Work item: Only one span of the listing below should come back. It runs from the line with "else inr (mkStream" through the line with "Import BlockStreams.", and each of its lines must be reproduced exactly.

======

(* ===== verification/Stream.v ===== *)
(** * Cutting a response body into blocks (nestor/src/body.rs, [BlockStream])

    A body is the sequence of what its stream yields. [step] is one turn of the
    loop of [next_block]: it either returns or takes one item of the stream. A
    future dropped in a [select!] has taken some number of turns without
    returning; its progress stays in the stream's buffer. *)

From S2P Require Import Prelude Errors Objects.

Record BlockStream := mkStream { bs_body : Body; bs_buf : Bytes; bs_skip : Z; bs_since : Z }.

Module BlockStreams.

Definition new (now : Z) (body : Body) : BlockStream := mkStream body [] 0 now.

Definition skipping (bytes : Z) (self : BlockStream) : BlockStream :=
  mkStream (bs_body self) (bs_buf self) bytes (bs_since self).

(** One turn of the loop: [inl] returns, [inr] goes round. *)
Definition step (expected : Z) (self : BlockStream) :
    Result Bytes OriginError * BlockStream + BlockStream :=
  if expected <=? zlen (bs_buf self) then
    inl (Ok (slice 0 expected (bs_buf self)),
         mkStream (bs_body self) (slice expected (zlen (bs_buf self)) (bs_buf self))
           (bs_skip self) (bs_since self))
  else
    match bs_body self with
    | [] => inl (Err (ShortRead expected (zlen (bs_buf self))), self)
    | Err e :: body => inl (Err e, mkStream body (bs_buf self) (bs_skip self) (bs_since self))
    | Ok chunk :: body =>
        let skipped := if 0 <? bs_skip self then Z.min (zlen chunk) (bs_skip self) else 0 in
        let chunk := slice skipped (zlen chunk) chunk in
        let skip := bs_skip self - skipped in
        if bool_decide (bs_buf self = []) && (expected <=? zlen chunk) then
          inl (Ok (slice 0 expected chunk),
               mkStream body (bs_buf self ++ slice expected (zlen chunk) chunk) skip (bs_since self))
        else inr (mkStream body (bs_buf self ++ chunk) skip (bs_since self))
    end.

(** Every turn that does not return consumes an item: the length of the body
    bounds the turns. *)
Fixpoint run (turns : nat) (expected : Z) (self : BlockStream) :
    option (Result Bytes OriginError) * BlockStream :=
  match turns with
  | O => (None, self)
  | S turns =>
      match step expected self with
      | inl (r, self) => (Some r, self)
      | inr self => run turns expected self
      end
  end.

Definition next_block (expected : Z) (self : BlockStream) : Result Bytes OriginError * BlockStream :=
  match run (S (length (bs_body self))) expected self with
  | (Some r, self) => (r, self)
  | (None, self) => (Err (ShortRead expected (zlen (bs_buf self))), self)
  end.

(** Some turns of [next_block] that do not return. *)
Fixpoint progress (turns : nat) (expected : Z) (self : BlockStream) : BlockStream :=
  match turns with
  | O => self
  | S turns =>
      match step expected self with
      | inl _ => self
      | inr self => progress turns expected self
      end
  end.

Definition lap (now : Z) (self : BlockStream) : Z * BlockStream :=
  (now - bs_since self, mkStream (bs_body self) (bs_buf self) (bs_skip self) now).

End BlockStreams.

(** The unit tests of body.rs. *)
Example assembles_blocks_across_chunk_boundaries :
  let s := BlockStreams.new 0 [Ok (str "ab"); Ok (str "cdef"); Ok (str "gh"); Ok (str "i")] in
  let (a, s) := BlockStreams.next_block 3 s in
  let (b, s) := BlockStreams.next_block 3 s in
  let (c, s) := BlockStreams.next_block 3 s in
  (a, b, c) = (Ok (str "abc"), Ok (str "def"), Ok (str "ghi")).
Proof. vm_compute. reflexivity. Qed.

Example short_body_is_a_short_read :
  fst (BlockStreams.next_block 4 (BlockStreams.new 0 [Ok (str "ab")])) = Err (ShortRead 4 2).
Proof. vm_compute. reflexivity. Qed.

(** ** The blocks do not depend on the chunks *)

Module StreamFacts.
Import BlockStreams.

(** The bytes a body yields before it fails or ends, and how it ends. *)
Fixpoint received (body : Body) : Bytes :=
  match body with Ok chunk :: body => chunk ++ received body | _ => [] end.

Fixpoint failure (body : Body) : option OriginError :=
  match body with [] => None | Ok _ :: body => failure body | Err e :: _ => Some e end.

(** What is still to be cut. *)
Definition remaining (s : BlockStream) : Bytes :=
  bs_buf s ++ slice (bs_skip s) (zlen (received (bs_body s))) (received (bs_body s)).

Definition wf (s : BlockStream) : Prop := 0 <= bs_skip s ∧ (bs_buf s = [] ∨ bs_skip s = 0).

Lemma slice_drop n (l : Bytes) : 0 <= n -> slice n (zlen l) l = drop (Z.to_nat n) l.
Proof.
  intros Hn. unfold slice. apply take_ge. rewrite length_drop. lia.
Qed.

Lemma slice_take n (l : Bytes) : slice 0 n l = take (Z.to_nat n) l.
Proof. unfold slice. rewrite Z.sub_0_r. reflexivity. Qed.

(** The state after a turn that goes round stands for the same bytes. *)
Lemma step_continue expected s s' :
  wf s -> 0 <= expected -> step expected s = inr s' ->
  wf s' ∧ remaining s' = remaining s ∧ failure (bs_body s') = failure (bs_body s) ∧
  length (bs_body s) = S (length (bs_body s')).
Proof.
  intros [Hk Hb] He. unfold step. destruct (Z.leb_spec expected (zlen (bs_buf s))); [done|].
  destruct s as [[|[chunk|e] body] buf skip since]; cbn [bs_body bs_buf bs_skip bs_since] in *; try done.
  set (k := if 0 <? skip then Z.min (zlen chunk) skip else 0).
  assert (0 <= k <= zlen chunk ∧ k <= skip ∧ (k = skip ∨ k = zlen chunk)) as Hkk
    by (unfold k; case_z; lia).
  destruct (bool_decide (buf = []) && _); [done|]. intros [= <-]. unfold wf, remaining; cbn.
  split.
  { split; [lia|]. destruct Hb as [->| ->]; [|right; lia].
    destruct Hkk as (? & ? & [->| ->]); [right; lia|left].
    cbn. apply slice_past. lia. }
  split; [|done]. rewrite <- app_assoc. f_equal.
  rewrite !slice_drop by lia. rewrite drop_app.
  destruct Hkk as (H1 & H2 & [E|E]).
  - rewrite E, Z.sub_diag. replace (Z.to_nat skip - length chunk)%nat with 0%nat by lia. done.
  - rewrite (drop_ge chunk (Z.to_nat k)), (drop_ge chunk (Z.to_nat skip)) by lia. cbn. f_equal. lia.
Qed.

(** A turn that returns a block returns the next bytes. *)
Lemma step_block expected s b s' :
  wf s -> 0 <= expected -> step expected s = inl (Ok b, s') ->
  wf s' ∧ zlen b = expected ∧ remaining s = b ++ remaining s' ∧ failure (bs_body s') = failure (bs_body s).
Proof.
  intros [Hk Hb] He. unfold step. destruct (Z.leb_spec expected (zlen (bs_buf s))) as [Hle|Hgt].
  - intros [= <- <-]. unfold wf, remaining; cbn. rewrite slice_take, slice_drop by lia.
    split; [|split; [rewrite length_take; lia|split; [|done]]].
    + split; [done|]. destruct Hb as [Hb|]; [left; rewrite Hb; by rewrite drop_nil|by right].
    + rewrite app_assoc, take_drop. done.
  - destruct s as [[|[chunk|e] body] buf skip since]; cbn [bs_body bs_buf bs_skip bs_since] in *; try done.
    set (k := if 0 <? skip then Z.min (zlen chunk) skip else 0).
    assert (0 <= k <= zlen chunk ∧ k <= skip ∧ (k = skip ∨ k = zlen chunk)) as Hkk
      by (unfold k; case_z; lia).
    case_bool_decide as Hbuf; cbn [andb]; [|done].
    destruct (Z.leb_spec expected (zlen (slice k (zlen chunk) chunk))) as [Hle|]; [|done].
    intros [= <- <-]. subst buf. unfold wf, remaining; cbn [bs_buf bs_body bs_skip app received failure].
    rewrite slice_take. rewrite (slice_drop k chunk), (slice_drop expected), !slice_drop in * by lia.
    rewrite length_drop in Hle. cbn in Hgt.
    assert (k = skip) as -> by (destruct Hkk as (? & ? & [|]); [done|lia]).
    rewrite Z.sub_diag. change (Z.to_nat 0) with 0%nat. rewrite drop_0.
    split; [split; [lia|right; lia]|].
    split; [rewrite length_take, length_drop; lia|]. split; [|done].
    rewrite app_assoc, take_drop, drop_app_le by lia. done.
Qed.

Lemma step_error expected s e s' :
  wf s -> 0 <= expected -> step expected s = inl (Err e, s') ->
  zlen (remaining s) < expected ∧
  e = match failure (bs_body s) with Some e => e | None => ShortRead expected (zlen (remaining s)) end.
Proof.
  intros [Hk Hb] He. unfold step. destruct (Z.leb_spec expected (zlen (bs_buf s))) as [Hle|Hgt]; [done|].
  destruct s as [[|[chunk|e0] body] buf skip since]; cbn [bs_body bs_buf bs_skip bs_since] in *.
  - intros [= <- <-]. unfold remaining. cbn [received bs_buf bs_skip bs_body failure].
    rewrite slice_past by (cbn; lia). rewrite app_nil_r. split; [lia|done].
  - destruct (_ && _); done.
  - intros [= <- <-]. unfold remaining. cbn [received bs_buf bs_skip bs_body failure].
    rewrite slice_past by (cbn; lia). rewrite app_nil_r. split; [lia|done].
Qed.

Lemma run_spec expected turns s :
  wf s -> 0 <= expected -> (length (bs_body s) < turns)%nat ->
  ∃ r s', run turns expected s = (Some r, s') ∧
  match r with
  | Ok b => wf s' ∧ zlen b = expected ∧ remaining s = b ++ remaining s' ∧
            failure (bs_body s') = failure (bs_body s)
  | Err e => zlen (remaining s) < expected ∧
      e = match failure (bs_body s) with Some e => e | None => ShortRead expected (zlen (remaining s)) end
  end.
Proof.
  revert s. induction turns as [|turns IH]; intros s Hw He Ht; [lia|]. cbn [run].
  destruct (step expected s) as [[[b|e] s']|s'] eqn:E.
  - exists (Ok b), s'. split; [done|]. by eapply step_block.
  - exists (Err e), s'. split; [done|]. by eapply step_error.
  - destruct (step_continue _ _ _ Hw He E) as (Hw' & Hr & Hf & Hl).
    destruct (IH s' Hw' He ltac:(lia)) as (r & s'' & Hrun & Hres). exists r, s''.
    split; [done|]. by rewrite Hr, Hf in Hres.
Qed.

Lemma next_block_cases expected s :
  wf s -> 0 <= expected ->
  match next_block expected s with
  | (Ok b, s') => wf s' ∧ zlen b = expected ∧ remaining s = b ++ remaining s' ∧
                  failure (bs_body s') = failure (bs_body s)
  | (Err e, _) => zlen (remaining s) < expected ∧
      e = match failure (bs_body s) with Some e => e | None => ShortRead expected (zlen (remaining s)) end
  end.
Proof.
  intros Hw He. unfold next_block.
  destruct (run_spec expected (S (length (bs_body s))) s Hw He ltac:(lia)) as (r & s' & -> & Hr).
  by destruct r.
Qed.

Lemma progress_cases turns expected s :
  wf s -> 0 <= expected ->
  wf (progress turns expected s) ∧ remaining (progress turns expected s) = remaining s ∧
  failure (bs_body (progress turns expected s)) = failure (bs_body s).
Proof.
  revert s. induction turns as [|turns IH]; intros s Hw He; [done|]. cbn [progress].
  destruct (step expected s) as [|s'] eqn:E; [done|].
  destruct (step_continue _ _ _ Hw He E) as (Hw' & Hr & Hf & _).
  destruct (IH s' Hw' He) as (H1 & H2 & H3). split; [done|]. split; [by rewrite H2|by rewrite H3].
Qed.

(** C25: cutting a body into blocks depends on its bytes only. Whatever the
    chunk boundaries, however many bytes are skipped first, and however often
    the operation was started and abandoned before, [next_block] returns
    exactly the next [expected] bytes of the body and leaves the rest, or, when
    the body fails or ends before them, its error or a [ShortRead] with the
    number of bytes that did arrive. *)
Theorem next_block_spec (expected : Z) (s : BlockStream) (abandoned : nat) :
  wf s -> 0 <= expected ->
  let s0 := progress abandoned expected s in
  match next_block expected s0 with
  | (Ok b, s') => zlen b = expected ∧ remaining s = b ++ remaining s' ∧
                  failure (bs_body s') = failure (bs_body s) ∧ wf s'
  | (Err e, _) => zlen (remaining s) < expected ∧
      e = match failure (bs_body s) with Some e => e | None => ShortRead expected (zlen (remaining s)) end
  end.
Proof.
  intros Hw He. destruct (progress_cases abandoned expected s Hw He) as (Hw' & Hr & Hf).
  pose proof (next_block_cases expected _ Hw' He) as H. cbn zeta. rewrite Hr, Hf in H.
  destruct (next_block expected _) as [[b|e] s']; tauto.
Qed.

Definition sample : BlockStream := skipping 3 (new 0 [Ok (str "ab"); Ok (str "cdef"); Err NotFound]).

Lemma next_block_spec_witness :
  let s0 := progress 1 2 sample in
  match next_block 2 s0 with
  | (Ok b, s') => zlen b = 2 ∧ remaining sample = b ++ remaining s' ∧
                  failure (bs_body s') = failure (bs_body sample) ∧ wf s'
  | (Err e, _) => zlen (remaining sample) < 2 ∧
      e = match failure (bs_body sample) with
          | Some e => e | None => ShortRead 2 (zlen (remaining sample)) end
  end.
Proof.
  apply (next_block_spec 2 sample 1); [|lia]. split; [cbn; lia|by left].
Defined.

End StreamFacts.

======

Task solution:
        else inr (mkStream body (bs_buf self ++ chunk) skip (bs_since self))
    end.

(** Every turn that does not return consumes an item: the length of the body
    bounds the turns. *)
Fixpoint run (turns : nat) (expected : Z) (self : BlockStream) :
    option (Result Bytes OriginError) * BlockStream :=
  match turns with
  | O => (None, self)
  | S turns =>
      match step expected self with
      | inl (r, self) => (Some r, self)
      | inr self => run turns expected self
      end
  end.

Definition next_block (expected : Z) (self : BlockStream) : Result Bytes OriginError * BlockStream :=
  match run (S (length (bs_body self))) expected self with
  | (Some r, self) => (r, self)
  | (None, self) => (Err (ShortRead expected (zlen (bs_buf self))), self)
  end.

(** Some turns of [next_block] that do not return. *)
Fixpoint progress (turns : nat) (expected : Z) (self : BlockStream) : BlockStream :=
  match turns with
  | O => self
  | S turns =>
      match step expected self with
      | inl _ => self
      | inr self => progress turns expected self
      end
  end.

Definition lap (now : Z) (self : BlockStream) : Z * BlockStream :=
  (now - bs_since self, mkStream (bs_body self) (bs_buf self) (bs_skip self) now).

End BlockStreams.

(** The unit tests of body.rs. *)
Example assembles_blocks_across_chunk_boundaries :
  let s := BlockStreams.new 0 [Ok (str "ab"); Ok (str "cdef"); Ok (str "gh"); Ok (str "i")] in
  let (a, s) := BlockStreams.next_block 3 s in
  let (b, s) := BlockStreams.next_block 3 s in
  let (c, s) := BlockStreams.next_block 3 s in
  (a, b, c) = (Ok (str "abc"), Ok (str "def"), Ok (str "ghi")).
Proof. vm_compute. reflexivity. Qed.

Example short_body_is_a_short_read :
  fst (BlockStreams.next_block 4 (BlockStreams.new 0 [Ok (str "ab")])) = Err (ShortRead 4 2).
Proof. vm_compute. reflexivity. Qed.

(** ** The blocks do not depend on the chunks *)

Module StreamFacts.
Import BlockStreams.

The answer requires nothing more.